= TASK TO CARRY OUT =
For this exercise, return exactly the lines of the material below that begin at the one with "Hl16 in Hr." and stop after the one with "simpl map in".

= MATERIAL TO PROCESS =
- Opening Delimiter -

Lemma fits_of E d n m t : okNode (H := E) d n m -> loads (H := E) n t -> sized m -> fits t.
Proof.
  revert n m t. induction d as [|d IH]; intros n m t Hok Hl Hm; [done|]. destruct n as [| |k c fl|cs fl|]; try done.
  - inversion Hl as [| |? ? ? tc Hlc| |]; subst. destruct Hok as [[Hk (v & -> & [_ Ho])]|(Hp & Hne & Hout & cs & Hb & Hok)].
    + inversion Hlc; subst. specialize (Ho k). rewrite decide_True in Ho by done. destruct (Hm _ _ Ho) as [Hlk Hlv].
      intros s Hs. inversion Hs as [|? ? ? Hs'|]; subst; [|by inversion Hs']. apply small_short; [done|]. pose proof (len_Str v).
      change (len (encode (Str v)) <= 2 ^ 41). lia.
    + destruct (loads_branch_inv E _ _ _ Hb Hlc) as (ts & -> & Hts).
      assert (fits (fullNode ts noFlag)) as Hf by (eapply IH; [exact Hok|by constructor|by apply sized_below]).
      destruct (okNode_inhabited _ _ _ Hok) as (j & v & Hj). destruct (Hm _ _ Hj) as [Hlj _]. rewrite length_app in Hlj.
      intros s Hs. inversion Hs as [|? ? ? Hs'|]; subst; [|by apply Hf]. apply small_short; [lia|].
      etransitivity; [apply (len_ref (fullNode ts noFlag)); by right|lia].
  - inversion Hl as [| | |? ? ts Hcs|]; subst. destruct Hok as [Hb _]. pose proof Hb as (Hlen & _).
    pose proof (Forall2_length _ _ _ Hcs) as Hl2. destruct (split_last ts ltac:(congruence)) as (ts' & t & -> & Hl16).
    assert (Forall (fun t => t = nilNode \/ (isNode t /\ fits t)) ts') as Hall.
    { apply Forall_lookup. intros i ti Hti. pose proof (lookup_lt_Some _ _ _ Hti) as Hlt.
      destruct (branch_slot E _ _ _ _ i ti Hb Hcs) as (_ & c & _ & Hlc & Hs); [by apply lookup_app_l_Some|].
      unfold slotOk in Hs. rewrite decide_False in Hs by lia.
      destruct (child_tree E _ _ _ _ Hs Hlc) as [[-> _]|(n0 & Hok & Hln)]; [by left|right]. split; [by eapply treeOk_isNode, treeOk_of|].
      eapply IH; [exact Hok|done|by apply sized_below]. }
    assert (t = nilNode \/ exists v, t = valueNode v /\ len v <= 2 ^ 40) as Hlast.
    { destruct (branch_slot E _ _ _ _ 16 t Hb Hcs) as (_ & c & _ & Hlc & Hs); [rewrite <- Hl16; apply list_lookup_middle; done|].
      unfold slotOk in Hs. rewrite decide_True in Hs by done.
      destruct (value_tree E _ _ _ Hs Hlc) as [[-> _]|(v & -> & [_ Ho])]; [by left|right]. exists v. split; [done|].
      specialize (Ho []). rewrite decide_True in Ho by done. by apply Hm in Ho as [_ ?]. }
    intros s Hs. inversion Hs as [| |? ? t' Hin Hs']; subst.
    + unfold small. simpl collapse. cbn [itemOf]. rewrite map_app, map_app. pose proof (len_refs ts' Hall) as Hr. rewrite Hl16 in Hr.
      match goal with |- len (encode (Lst ?l)) < _ => pose proof (len_Lst l) as HL end.
      unfold encodeAll in HL at 1. rewrite map_app, concat_app, len_app in HL. fold (encodeAll (map itemOf (map (fun c => shorten (collapse c)) ts'))) in HL.
      simpl map in HL at 2. simpl concat in HL. rewrite app_nil_r in HL.
      destruct Hlast as [->|(v & -> & Hv)]; [change (len (encode (itemOf (shorten (collapse nilNode))))) with 1 in HL; lia|].
      pose proof (len_Str v). simpl itemOf in HL. lia.
    + apply elem_of_app in Hin as [Hin|Hin].
      * rewrite Forall_forall in Hall. destruct (Hall _ Hin) as [->|[_ Hf]]; [by inversion Hs'|by apply Hf].
      * apply list_elem_of_singleton in Hin as ->. destruct Hlast as [->|(v & -> & _)]; by inversion Hs'.
Qed.

End sizes.

(** ** The root hash determines the tree *)

Section injective.
Context `{NodeHash}.

Definition collisionFree (S : bytes -> Prop) : Prop :=
  forall b b', S b -> S b' -> makeHashNode b = makeHashNode b' -> b = b'.

Definition nodeBlob (t : node) (b : bytes) : Prop := exists s, subtree s t /\ b = blobOf (collapse s).

Variable S : bytes -> Prop.
Hypothesis no_collision : collisionFree S.

Definition covers (t : node) : Prop := forall b, nodeBlob t b -> S b.

Lemma covers_short k t fl : covers (shortNode k t fl) -> covers t.
Proof. intros Hc b (s & Hs & ->). apply Hc. exists s. split; [by constructor|done]. Qed.
Lemma covers_full ts fl t : covers (fullNode ts fl) -> t ∈ ts -> covers t.
Proof. intros Hc Hin b (s & Hs & ->). apply Hc. exists s. split; [by eapply subtree_full|done]. Qed.
Lemma covers_here t : isNode t -> covers t -> S (blobOf (collapse t)).
Proof. intros Hi Hc. apply Hc. exists t. split; [by apply subtree_here|done]. Qed.

Record known (t : node) : Prop := {
  known_tree : treeOk t;
  known_fits : fits t;
  known_covers : covers t;
}.

Definition itemInj (t : node) : Prop :=
  forall t', known t -> known t' -> itemOf (collapse t) = itemOf (collapse t') -> t = t'.

Lemma known_hash t t' : known t -> known t' -> nodeHash t = nodeHash t' -> itemOf (collapse t) = itemOf (collapse t').
Proof.
  intros [Ht Hf Hc] [Ht' Hf' Hc'] E. apply treeOk_isNode in Ht, Ht'. apply encode_inj; [by apply fits_here|].
  rewrite <- !blobOf_small by done. apply no_collision; [by apply covers_here..|done].
Qed.

Lemma collapse_Lst t : isNode t -> exists l, itemOf (collapse t) = Lst l.
Proof. destruct t; try done; by eexists. Qed.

- Closing Delimiter -

= SOLUTION TO THE EXERCISE =
    + unfold small. simpl collapse. cbn [itemOf]. rewrite map_app, map_app. pose proof (len_refs ts' Hall) as Hr. rewrite Hl16 in Hr.
      match goal with |- len (encode (Lst ?l)) < _ => pose proof (len_Lst l) as HL end.
      unfold encodeAll in HL at 1. rewrite map_app, concat_app, len_app in HL. fold (encodeAll (map itemOf (map (fun c => shorten (collapse c)) ts'))) in HL.
      simpl map in HL at 2. simpl concat in HL. rewrite app_nil_r in HL.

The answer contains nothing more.